- **Aim of the task**
Return each entry precisely as it appears below.

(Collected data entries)
(** The body of the [try] block. *)
Definition tool_body (tool : string) (data : gmap string json) (work_dir : string)
    : py dict :=
  if String.eqb tool "search_and_download_attachments" then
    query <- getitem data "query" ;;
    mr <- getitem data "max_results" ;;
    max_results <- py_int E mr ;;
    service <- email_processor.build_gmail_service E ;;
    query <- as_str query ;;
    messages <- email_processor.search_messages_with_attachments E service query max_results ;;
    match messages with
    | [] => ret [("downloaded_files", JList [])]
    | _ =>
        files <- email_processor.download_attachments_from_messages E service messages work_dir ;;
        ret [("downloaded_files", paths_json files)]
    end
  else if String.eqb tool "upload_to_onedrive" then
    local_paths <- getitem data "local_paths" ;;
    remote_folder <- getitem data "remote_folder_path" ;;
    token <- onedrive_handler.get_onedrive_access_token E ;;
    local_paths <- as_list local_paths ;;
    uploaded <- upload_local_paths token remote_folder local_paths [] ;;
    ret [("uploaded", JList uploaded)]
  else if String.eqb tool "compress_files" then
    local_paths <- getitem data "local_paths" ;;
    output_zip <- getitem data "output_zip" ;;
    output_zip <- as_str output_zip ;;
    let output_zip := if negb (isabs output_zip) then path_join work_dir output_zip
                      else output_zip in
    local_paths <- as_str_list local_paths ;;
    file_compressor.compress_files E local_paths output_zip ;;;
    ret [("zip_path", JStr output_zip)]
  else if String.eqb tool "send_zip_via_email" then
    to <- getitem data "to" ;;
    subject <- getitem data "subject" ;;
    body <- getitem data "body" ;;
    zip_path <- getitem data "zip_path" ;;
    service <- email_processor.build_gmail_service E ;;
    to <- as_str to ;;
    subject <- as_str subject ;;
    body <- as_str body ;;
    zip_path <- as_str zip_path ;;
    res <- email_processor.send_message_with_attachment E service to subject body zip_path ;;
    ret [("result", JObj res)]
  else if String.eqb tool "orchestrate_full_pipeline" then
    query <- getitem data "query" ;;
    mr <- getitem data "max_results" ;;
    max_results <- py_int E mr ;;
    onedrive_folder <- getitem data "onedrive_folder" ;;
    recipient <- getitem data "recipient_email" ;;
    zip_name <- getitem data "zip_name" ;;
    (* 1) Search & download *)
    service <- email_processor.build_gmail_service E ;;
    query <- as_str query ;;
    messages <- email_processor.search_messages_with_attachments E service query max_results ;;
    match messages with
    | [] => ret [("status", JStr "no_messages_found"); ("downloaded_files", JList [])]
    | _ =>
        files <- email_processor.download_attachments_from_messages E service messages work_dir ;;
        (* 2) Upload attachments to OneDrive *)
        token <- onedrive_handler.get_onedrive_access_token E ;;
        uploaded <- upload_files token onedrive_folder files [] ;;
        (* 3) Compress files *)
        zip_name <- as_str zip_name ;;
        let zip_path := path_join work_dir
              (if endswith zip_name ".zip" then zip_name else zip_name +:+ ".zip") in
        file_compressor.compress_files E files zip_path ;;;
        (* 4) Send zip via Gmail *)
        recipient <- as_str recipient ;;
        send_res <- email_processor.send_message_with_attachment E service recipient
                      ("Files: " +:+ zip_name) "See attached zip." zip_path ;;
        ret [("downloaded_files", paths_json files);
             ("uploaded", JList uploaded);
             ("zip_path", JStr zip_path);
             ("send_result", JObj send_res)]
    end
  else raise (HTTPException 400 "Unhandled tool").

- **Task solution**
(** The body of the [try] block. *)
Definition tool_body (tool : string) (data : gmap string json) (work_dir : string)
    : py dict :=
  if String.eqb tool "search_and_download_attachments" then
    query <- getitem data "query" ;;
    mr <- getitem data "max_results" ;;
    max_results <- py_int E mr ;;
    service <- email_processor.build_gmail_service E ;;
    query <- as_str query ;;
    messages <- email_processor.search_messages_with_attachments E service query max_results ;;
    match messages with
    | [] => ret [("downloaded_files", JList [])]
    | _ =>
        files <- email_processor.download_attachments_from_messages E service messages work_dir ;;
        ret [("downloaded_files", paths_json files)]
    end
  else if String.eqb tool "upload_to_onedrive" then
    local_paths <- getitem data "local_paths" ;;
    remote_folder <- getitem data "remote_folder_path" ;;
    token <- onedrive_handler.get_onedrive_access_token E ;;
    local_paths <- as_list local_paths ;;
    uploaded <- upload_local_paths token remote_folder local_paths [] ;;
    ret [("uploaded", JList uploaded)]
  else if String.eqb tool "compress_files" then
    local_paths <- getitem data "local_paths" ;;
    output_zip <- getitem data "output_zip" ;;
    output_zip <- as_str output_zip ;;
    let output_zip := if negb (isabs output_zip) then path_join work_dir output_zip
                      else output_zip in
    local_paths <- as_str_list local_paths ;;
    file_compressor.compress_files E local_paths output_zip ;;;
    ret [("zip_path", JStr output_zip)]
  else if String.eqb tool "send_zip_via_email" then
    to <- getitem data "to" ;;
    subject <- getitem data "subject" ;;
    body <- getitem data "body" ;;
    zip_path <- getitem data "zip_path" ;;
    service <- email_processor.build_gmail_service E ;;
    to <- as_str to ;;
    subject <- as_str subject ;;
    body <- as_str body ;;
    zip_path <- as_str zip_path ;;
    res <- email_processor.send_message_with_attachment E service to subject body zip_path ;;
    ret [("result", JObj res)]
  else if String.eqb tool "orchestrate_full_pipeline" then
    query <- getitem data "query" ;;
    mr <- getitem data "max_results" ;;
    max_results <- py_int E mr ;;
    onedrive_folder <- getitem data "onedrive_folder" ;;
    recipient <- getitem data "recipient_email" ;;
    zip_name <- getitem data "zip_name" ;;
    (* 1) Search & download *)
    service <- email_processor.build_gmail_service E ;;
    query <- as_str query ;;
    messages <- email_processor.search_messages_with_attachments E service query max_results ;;
    match messages with
    | [] => ret [("status", JStr "no_messages_found"); ("downloaded_files", JList [])]
    | _ =>
        files <- email_processor.download_attachments_from_messages E service messages work_dir ;;
        (* 2) Upload attachments to OneDrive *)
        token <- onedrive_handler.get_onedrive_access_token E ;;
        uploaded <- upload_files token onedrive_folder files [] ;;
        (* 3) Compress files *)
        zip_name <- as_str zip_name ;;
        let zip_path := path_join work_dir
              (if endswith zip_name ".zip" then zip_name else zip_name +:+ ".zip") in
        file_compressor.compress_files E files zip_path ;;;
        (* 4) Send zip via Gmail *)
        recipient <- as_str recipient ;;
        send_res <- email_processor.send_message_with_attachment E service recipient
                      ("Files: " +:+ zip_name) "See attached zip." zip_path ;;
        ret [("downloaded_files", paths_json files);
             ("uploaded", JList uploaded);
             ("zip_path", JStr zip_path);
             ("send_result", JObj send_res)]
    end
  else raise (HTTPException 400 "Unhandled tool").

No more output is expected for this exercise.